PALAS, en una apariencia en alto
PALAS: "De esta suerte:
Ama, espera y confía; porque no puede
el que vence sin riesgo decir que vence.
Yo que la deidad de Palas
soy, a quien también competen
tus triunfos porque no menos
que a Mercurio me engrandecen,
a su don vengo a añadirte
este escudo transparente
que de Estérope y de Bronte
le dio la fatiga temple.
Experiencia es que si el fiero
basilisco a sí se viese
a sí se mate porque
en sí su veneno vierte."
PERSEO: Sí, mas ¿cómo recibirle
puedo? Porque no es decente
pedirte que tú le bajes
que si Mercurio desciende
a la tierra. No es lo mismo
que tú el alto solio dejes
de tu epiciclo; que, al fin,
deidad de otro sexo eres
cuyo respeto me turba,
me embaraza y me suspende,
para que no te suplique
que del orbe que transciendes
abatas el vuelo; pues
para que se privilegien
mujeres que son deidades,
no dejan de ser mujeres.
PALAS: "Agradecida de oír
tus atenciones corteses,
quiero, que el camino partan
rendimientos y altiveces.
Y ansí, porque no descienda
yo, ni tú recibir dejes
el don, te envío esa nube.
Baje ella y yo me quede,
para que, puesto tú en ella,
subas adonde te entregue
el escudo."
Sube PERSEO en la nube
PERSEO: ¡Qué favor!
MERCURIO: "Tú, Perseo, le mereces
que eres de Júpiter hijo,
y pues mi hermana lo quiere,
conmigo hasta el cielo sube."
PERSEO: Tu caduceo el tridente
será con que yo, felice,
piélagos de luz navegue.
PALAS: "Sube a mi sagrado solio..."
MERCURIO: "Sube a los orbes celestes..."
PALAS: "...donde mi escudo recibes..."
MERCURIO: "...donde mi favor te aliente..."

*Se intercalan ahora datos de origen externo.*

(** More sample requests and payloads. *)

Definition idle : url -> completion fetched := answering 200 "" VNull.

Definition unparsed : request :=
  mkRequest "POST" "/api/messages"
            (Throw (mkExn "SyntaxError" "Unexpected end of JSON input"))
            (Signal false).

(** An object that cannot be converted to a string. *)
Definition opaque : value := VObj [("toString", VNull)].

Definition rpc (id : value) (method : value) : value :=
  VObj [("jsonrpc", VStr "2.0"); ("id", id); ("method", method)].

(** [prompts/list] with id 7. *)
Definition prompts : request := post (rpc (VNum 7) (VStr "prompts/list")).

Definition callNamed (name : value) : value :=
  VObj [("jsonrpc", VStr "2.0"); ("id", VNum 1); ("method", VStr "tools/call");
        ("params", VObj [("name", name)])].

(** A network on which every [fetch] rejects. *)
Definition offline : url -> completion fetched :=
  fun _ => Throw (mkExn "TypeError" "fetch failed").

(** A payload priced through [tokens]. *)
Definition tokenized : value :=
  VObj [("title", VStr "T");
        ("tokens", VArr [VObj [("outcome", VStr "Yes"); ("price", VNum p06)];
                         VObj [("outcome", VStr "No")]])].

(** A payload with nothing to price. *)
Definition bare : value := VObj [("question", VStr "Q")].

(** A payload whose prices are strings. *)
Definition quoted : value :=
  VObj [("question", VStr "Q");
        ("outcomes", VArr [VStr "Yes"]);
        ("outcomeprices", VObj [("Yes", VStr "0.6")])].

(** A payload whose outcomes are one string. *)
Definition packed : value :=
  VObj [("question", VStr "Q"); ("outcomes", VStr "[Yes, No]")].

(** A payload with a zero price and a missing one. *)
Definition partial : value :=
  VObj [("outcomes", VArr [VStr "Yes"; VStr "No"; VStr "Maybe"]);
        ("outcomeprices", VObj [("Yes", VStr "0.6"); ("No", VNum 0)])].

Definition flat : list (string * value) :=
  [("question", VStr "Q"); ("closed", VBool true); ("volume", VNum 1500);
   ("category", VNull)].

Definition opened : sse := mkSse [establishedFrame] true false true.

(** A request whose method cannot be converted to a string. *)
Definition opaqueMethod : request := post (rpc (VNum 1) opaque).

(** A payload with an outcome named after a member every object inherits. *)
Definition inheritedName : value :=
  VObj [("question", VStr "Q");
        ("outcomes", VArr [VStr "toString"]);
        ("outcomeprices", VObj [("Yes", VNum p06)])].

(** A request for the stream whose signal has aborted already. *)
Definition abortedEarly : request :=
  mkRequest "GET" "/api/sse" (Ok VNull) (Signal true).


End Sample.

(** ** Further notions for the properties *)

(** The chunk the interval callback enqueues. *)
Definition keepaliveFrame : string := ": keepalive" ++ LF ++ LF.

(** One entry of the [Outcome Prices] line of [get-market-info]: a name and
    the text shown for its price. *)
Definition outcomeText (entry : string * string) : string :=
  fst entry ++ ": $" ++ snd entry.

(** Whether a text is free of line feeds. *)
Fixpoint noLF (s : string) : bool :=
  match s with
  | EmptyString => true
  | String c rest => negb (Ascii.eqb c "010") && noLF rest
  end.

(** The two tools that look one market up. *)
Definition marketTools : list string := ["get-market-info"; "get-market-prices"].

PALAS: "...para que felice triunfes..."
MERCURIO: "...para que dichoso reines..."
PALAS: "...venciendo dificultades."
MERCURIO: "...allanando inconvenientes."
PERSEO: Ninguno habrá para mí
que no postre, no atropelle
como aqueste escudo embrace
y este caduceo gobierne.
LOS DOS: "Pues en esta confïanza
digamos una y mil veces:"
"Ama, espera y confía; porque no puede
el que vence sin riesgo decir que vence."